Kim Bridgford




 

Simon Bolivar

When I was twelve, I took some cardboard salvage

Just half the size of a refrigerator
A time machine to find the liberator,
Simon Bolivar.  I found him, outside language,
Outside the close-wrapped sheets of foil
I'd fashioned to the cardboard, height to width.
I fell in love with Bolivar the myth.

The curtains opened; in front of all my school,
I crawled my way from out of Illinois
And back in time and space to Venezuela.
From where I was, I heard the students gasp.
No matter it was fake, no matter that the boy
Was someone that they knew.  In the idea,
They felt the prong of history find its clasp.  



Pressed Flower in Journal


I put the flower in my journal's pages,
And later all my writing wore a scent.
Before, I'd dried the fluttering of edges,
When water had inflated what I'd meant.

The flower bloomed, and died, and held its place.
Each time I opened up the printed lines,
I saw the folded yellow of its face,
And how it turned my words to coins or moons.

So much time now has passed, and still the bloom
Can open up my journey in the room,
For, even though it's dead, its leaves like wings
Of insects caught in light's imaginings,
It speaks of how we leave our past behind
Yet hold to it, and let the shape rewind.

 

 

Vladimir And Estragon Meet With Godot

Act 1.

We find we have some questions.  Why the struggle:
The blood, the cross, the yearning?  Just for drama?
You didn't like us so bereft?  Cain, Abel;
The snake, Eve, Adam; oh, who would not dream a
Life that takes the radish, spits it out,
And shapes the dailiness of the devout?

We find you're oddly silent in our hurt.
No, that's not right:  more like you've come apart
To dissipate, like rain, or thoughts, in air.
We've always felt you most inside a prayer—

Or most ourselves.   Perhaps it's just relief,
This emptiness we can't define.  Or loss.
Now that we see you, it is not belief
For Vladimir, and Estragon, and Thomas.

Act 2.

Godot, we're back again; our former awe
Is like the tree and roadside, here and raw.
We're not sure what we are supposed to do.
Clap?  Laugh?  Be done?  Begin again?  Now Pozzo
Would consult his watch, and then there's Lucky,
Lost, mad, and chained to self. Somehow, our leaky
Souls always sound a theme, find things to do,
And make a line of footsteps straight to you.

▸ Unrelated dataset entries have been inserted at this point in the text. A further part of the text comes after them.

(* ===== verification/Handler.v ===== *)
(** * Handler: from an operation to its effect on the cache.

    Models src/cache_cat/src/raft/types/core/mocha/request_handler.rs:
    [read_request], [base_request] and [do_request], which every replica runs
    on each entry of the Raft log. The specification gives, for an operation on
    the plain store, the next store (a function) and the replies that are
    allowed (a predicate, because the iteration order of a hash table, the
    local clock and the random generator show in the replies of reads).

    The [external] flag only decides whether the exclusive lock is taken and
    has no counterpart here. A Lua script is run by a parameter, [exec_lua]. *)

From S2P Require Import Prelude Text F64 Reply Args SortedSet Glob TimeWheel Mocha Ops Store Refine.
From S2P Require Import ListCmd StringCmd KeyCmd HashCmd SetCmd Spop ZSetCmd Bits BitmapCmd Hll HllCmd Memory.

Class LuaEnv := {
  exec_lua : MyCache -> EvalParams -> Update -> outcome (MyCache * Update * result Value ProtocolError)
}.

Section Handler.
Context `{E : Env} `{OF : OrderedFloat} `{ME : MemEnv} `{LE : LuaEnv}.

(** KEYS has a value that cannot be computed when its pattern panics the
    matcher; all other reads return. *)
Definition read_request (c : MyCache) (op : ReadOperation) (n : Z) (rc : option Z) : outcome (MyCache * Value) :=
  match op with
  | RExists p => Ret (execute_multi_read c p n rc)
  | RGet p => Ret (execute_read c p n rc)
  | RLRange p => Ret (execute_read c p n rc)
  | RMGet p => Ret (execute_multi_read c p n rc)
  | RZRange p => Ret (execute_read c p n rc)
  | RHGet p => Ret (execute_read c p n rc)
  | RSMembers p => Ret (execute_read c p n rc)
  | RHMGet p => Ret (execute_read c p n rc)
  | RGetBit p => Ret (execute_read c p n rc)
  | RZRangeByScore p => Ret (execute_read c p n rc)
  | RStrLen p => Ret (execute_read c p n rc)
  | RHGetAll p => Ret (execute_read c p n rc)
  | RHKeys p => Ret (execute_read c p n rc)
  | RHVals p => Ret (execute_read c p n rc)
  | RLLen p => Ret (execute_read c p n rc)
  | RType p => Ret (execute_read c p n rc)
  | RLIndex p => Ret (execute_read c p n rc)
  | RSIsMember p => Ret (execute_read c p n rc)
  | RHExists p => Ret (execute_read c p n rc)
  | RPTtl p => Ret (execute_read c p n rc)
  | RTtl p => Ret (execute_read c p n rc)
  | RHLen p => Ret (execute_read c p n rc)
  | RBitCount p => Ret (execute_read c p n rc)
  | RBitPos p => Ret (execute_read c p n rc)
  | RSCard p => Ret (execute_read c p n rc)
  | RSRandMember p => Ret (execute_read c p n rc)
  | RSInter p => Ret (execute_multi_read c p n rc)
  | RSUnion p => Ret (execute_multi_read c p n rc)
  | RSDiff p => Ret (execute_multi_read c p n rc)
  | RKeys p =>
      match cache_keys c p n rc with
      | Ret v => Ret (c, v)
      | Panic => Panic
      | OutOfFuel => OutOfFuel
      end
  | RZScore p => Ret (execute_read c p n rc)
  | RZCard p => Ret (execute_read c p n rc)
  | RZCount p => Ret (execute_read c p n rc)
  | RZRank p => Ret (execute_read c p n rc)
  | RZRevRank p => Ret (execute_read c p n rc)
  | RDbSize _ => Ret (c, dbsize c n)
  | RMemoryUsage p => Ret (execute_read c p n rc)
  | RPFCount p => Ret (execute_multi_read c p n rc)
  end.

In life, we look for passion, something higher,
To quell our disappointment like a stone.
We kiss a symbol, hurt and love each other,
To fill the gaps between you and alone.

Is that your hand?  Or is that just a tree?
We thought, once that we met you, we'd be happy.




Kim Bridgford is the director of the West Chester University Poetry Center and the West Chester University Poetry Conference.  As editor of Mezzo Cammin, she was the founder of The Mezzo Cammin Women Poets Timeline Project, launched at the National Museum of Women in the Arts in 2010.  She is the author of five books of poetry, most recently Hitchcock's Coffin: Sonnets about Classic Films.